---------- Provided records

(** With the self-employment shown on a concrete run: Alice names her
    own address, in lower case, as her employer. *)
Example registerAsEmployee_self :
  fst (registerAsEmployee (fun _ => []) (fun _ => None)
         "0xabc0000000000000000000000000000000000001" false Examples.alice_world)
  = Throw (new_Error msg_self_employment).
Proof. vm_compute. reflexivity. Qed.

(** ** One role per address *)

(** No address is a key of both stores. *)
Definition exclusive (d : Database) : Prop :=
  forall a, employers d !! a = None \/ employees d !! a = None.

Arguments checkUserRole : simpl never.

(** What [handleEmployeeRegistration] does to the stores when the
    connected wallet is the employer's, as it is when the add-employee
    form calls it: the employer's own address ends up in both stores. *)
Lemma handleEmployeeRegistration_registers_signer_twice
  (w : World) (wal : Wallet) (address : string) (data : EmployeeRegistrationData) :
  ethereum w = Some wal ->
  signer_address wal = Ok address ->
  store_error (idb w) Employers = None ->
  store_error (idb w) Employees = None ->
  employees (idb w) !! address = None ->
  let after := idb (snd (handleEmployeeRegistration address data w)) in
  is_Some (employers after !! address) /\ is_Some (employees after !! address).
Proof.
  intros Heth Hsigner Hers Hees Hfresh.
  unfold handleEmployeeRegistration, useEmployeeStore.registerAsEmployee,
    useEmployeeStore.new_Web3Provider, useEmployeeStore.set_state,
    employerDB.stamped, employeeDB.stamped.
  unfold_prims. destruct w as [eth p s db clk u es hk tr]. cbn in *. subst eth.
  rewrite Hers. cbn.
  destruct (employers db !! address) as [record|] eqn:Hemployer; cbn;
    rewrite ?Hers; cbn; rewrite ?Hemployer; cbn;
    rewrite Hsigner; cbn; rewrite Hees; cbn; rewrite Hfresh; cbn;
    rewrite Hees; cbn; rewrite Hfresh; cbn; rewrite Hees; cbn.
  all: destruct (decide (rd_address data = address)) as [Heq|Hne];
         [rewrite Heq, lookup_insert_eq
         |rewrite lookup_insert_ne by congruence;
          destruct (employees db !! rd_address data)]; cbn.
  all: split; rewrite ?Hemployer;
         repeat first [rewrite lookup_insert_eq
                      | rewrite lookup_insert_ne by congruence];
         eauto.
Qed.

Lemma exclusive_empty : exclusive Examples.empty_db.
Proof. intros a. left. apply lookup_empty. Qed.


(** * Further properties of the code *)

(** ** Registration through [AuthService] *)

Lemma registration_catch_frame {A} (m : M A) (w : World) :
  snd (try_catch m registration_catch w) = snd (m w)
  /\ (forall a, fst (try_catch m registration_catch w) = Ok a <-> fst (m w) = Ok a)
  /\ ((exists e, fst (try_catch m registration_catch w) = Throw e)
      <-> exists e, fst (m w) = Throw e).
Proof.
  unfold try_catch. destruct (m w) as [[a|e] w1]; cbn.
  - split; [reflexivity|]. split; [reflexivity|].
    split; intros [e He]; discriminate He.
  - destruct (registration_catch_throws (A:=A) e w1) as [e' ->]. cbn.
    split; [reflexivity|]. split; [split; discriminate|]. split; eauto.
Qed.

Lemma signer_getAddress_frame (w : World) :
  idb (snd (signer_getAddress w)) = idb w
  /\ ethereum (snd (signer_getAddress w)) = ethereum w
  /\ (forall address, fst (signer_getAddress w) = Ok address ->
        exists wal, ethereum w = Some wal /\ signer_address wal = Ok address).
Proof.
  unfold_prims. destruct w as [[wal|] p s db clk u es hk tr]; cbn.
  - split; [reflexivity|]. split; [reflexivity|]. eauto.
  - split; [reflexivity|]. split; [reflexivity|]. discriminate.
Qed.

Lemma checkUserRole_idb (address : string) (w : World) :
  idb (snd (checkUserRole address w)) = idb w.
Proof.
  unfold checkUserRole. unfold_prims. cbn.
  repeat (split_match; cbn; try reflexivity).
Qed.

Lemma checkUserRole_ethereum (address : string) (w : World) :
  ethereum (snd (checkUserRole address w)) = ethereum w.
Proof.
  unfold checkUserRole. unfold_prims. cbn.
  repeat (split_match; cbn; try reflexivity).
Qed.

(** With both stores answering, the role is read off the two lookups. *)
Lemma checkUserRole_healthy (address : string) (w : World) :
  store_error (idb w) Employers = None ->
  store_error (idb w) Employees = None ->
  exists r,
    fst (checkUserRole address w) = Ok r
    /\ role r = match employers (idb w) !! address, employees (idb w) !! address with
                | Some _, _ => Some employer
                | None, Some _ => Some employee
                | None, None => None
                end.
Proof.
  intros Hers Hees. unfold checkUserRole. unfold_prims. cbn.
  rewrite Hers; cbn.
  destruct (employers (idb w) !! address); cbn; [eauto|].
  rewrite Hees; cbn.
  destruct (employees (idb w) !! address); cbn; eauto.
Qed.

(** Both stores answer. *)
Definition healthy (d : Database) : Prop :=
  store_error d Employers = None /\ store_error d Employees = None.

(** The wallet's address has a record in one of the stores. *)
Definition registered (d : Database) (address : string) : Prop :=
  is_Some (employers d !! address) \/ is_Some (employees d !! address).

--------------------
---------- Provided records

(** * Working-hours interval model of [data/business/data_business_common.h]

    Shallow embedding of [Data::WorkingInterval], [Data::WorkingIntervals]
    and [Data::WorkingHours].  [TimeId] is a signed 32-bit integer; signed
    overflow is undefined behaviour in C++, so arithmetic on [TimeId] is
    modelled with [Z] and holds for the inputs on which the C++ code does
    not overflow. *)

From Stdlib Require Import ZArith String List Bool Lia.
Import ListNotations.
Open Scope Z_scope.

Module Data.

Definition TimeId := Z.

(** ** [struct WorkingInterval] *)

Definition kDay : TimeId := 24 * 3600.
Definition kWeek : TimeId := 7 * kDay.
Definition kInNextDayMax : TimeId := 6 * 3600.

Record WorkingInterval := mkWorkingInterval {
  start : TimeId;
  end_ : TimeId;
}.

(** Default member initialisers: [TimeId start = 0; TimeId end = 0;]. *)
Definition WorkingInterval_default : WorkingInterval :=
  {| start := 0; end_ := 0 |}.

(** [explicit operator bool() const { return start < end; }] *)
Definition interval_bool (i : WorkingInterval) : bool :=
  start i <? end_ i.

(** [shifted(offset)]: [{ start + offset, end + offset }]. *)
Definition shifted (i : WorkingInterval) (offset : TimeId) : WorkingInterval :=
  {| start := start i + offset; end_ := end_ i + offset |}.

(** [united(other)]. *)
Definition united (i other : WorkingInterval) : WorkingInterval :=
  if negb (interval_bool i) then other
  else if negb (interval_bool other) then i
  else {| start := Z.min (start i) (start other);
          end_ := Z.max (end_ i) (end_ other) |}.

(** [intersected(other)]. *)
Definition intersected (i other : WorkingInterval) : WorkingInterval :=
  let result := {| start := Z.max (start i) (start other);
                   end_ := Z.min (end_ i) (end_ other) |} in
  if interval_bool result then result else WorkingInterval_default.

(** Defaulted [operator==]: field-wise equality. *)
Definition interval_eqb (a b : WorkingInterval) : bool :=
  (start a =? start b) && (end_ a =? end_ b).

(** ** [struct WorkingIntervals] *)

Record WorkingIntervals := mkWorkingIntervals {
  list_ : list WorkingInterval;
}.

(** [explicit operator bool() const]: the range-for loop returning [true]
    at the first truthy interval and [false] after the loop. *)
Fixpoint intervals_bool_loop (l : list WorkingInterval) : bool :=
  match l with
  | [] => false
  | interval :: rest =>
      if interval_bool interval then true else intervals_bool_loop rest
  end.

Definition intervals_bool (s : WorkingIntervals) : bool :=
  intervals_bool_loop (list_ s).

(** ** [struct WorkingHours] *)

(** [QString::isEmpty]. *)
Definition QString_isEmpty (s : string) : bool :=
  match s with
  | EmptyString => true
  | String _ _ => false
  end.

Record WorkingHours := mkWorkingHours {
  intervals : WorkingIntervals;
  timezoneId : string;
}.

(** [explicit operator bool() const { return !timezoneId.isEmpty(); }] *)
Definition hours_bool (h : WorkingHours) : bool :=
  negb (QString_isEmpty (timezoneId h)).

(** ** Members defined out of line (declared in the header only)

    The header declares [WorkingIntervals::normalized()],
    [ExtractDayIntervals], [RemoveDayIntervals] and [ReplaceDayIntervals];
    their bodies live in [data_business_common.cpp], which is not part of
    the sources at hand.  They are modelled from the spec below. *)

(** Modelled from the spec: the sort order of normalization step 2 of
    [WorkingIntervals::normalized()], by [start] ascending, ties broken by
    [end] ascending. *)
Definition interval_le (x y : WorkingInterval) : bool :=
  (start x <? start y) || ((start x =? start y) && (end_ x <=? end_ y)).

--------------------

**Work item:**
Give back exactly the lines above, from the line containing "(** With the" through the line containing "Throw (new_Error msg_self_employment).", with both end lines and nothing more.

**Answer space:**
(** With the self-employment shown on a concrete run: Alice names her
    own address, in lower case, as her employer. *)
Example registerAsEmployee_self :
  fst (registerAsEmployee (fun _ => []) (fun _ => None)
         "0xabc0000000000000000000000000000000000001" false Examples.alice_world)
  = Throw (new_Error msg_self_employment).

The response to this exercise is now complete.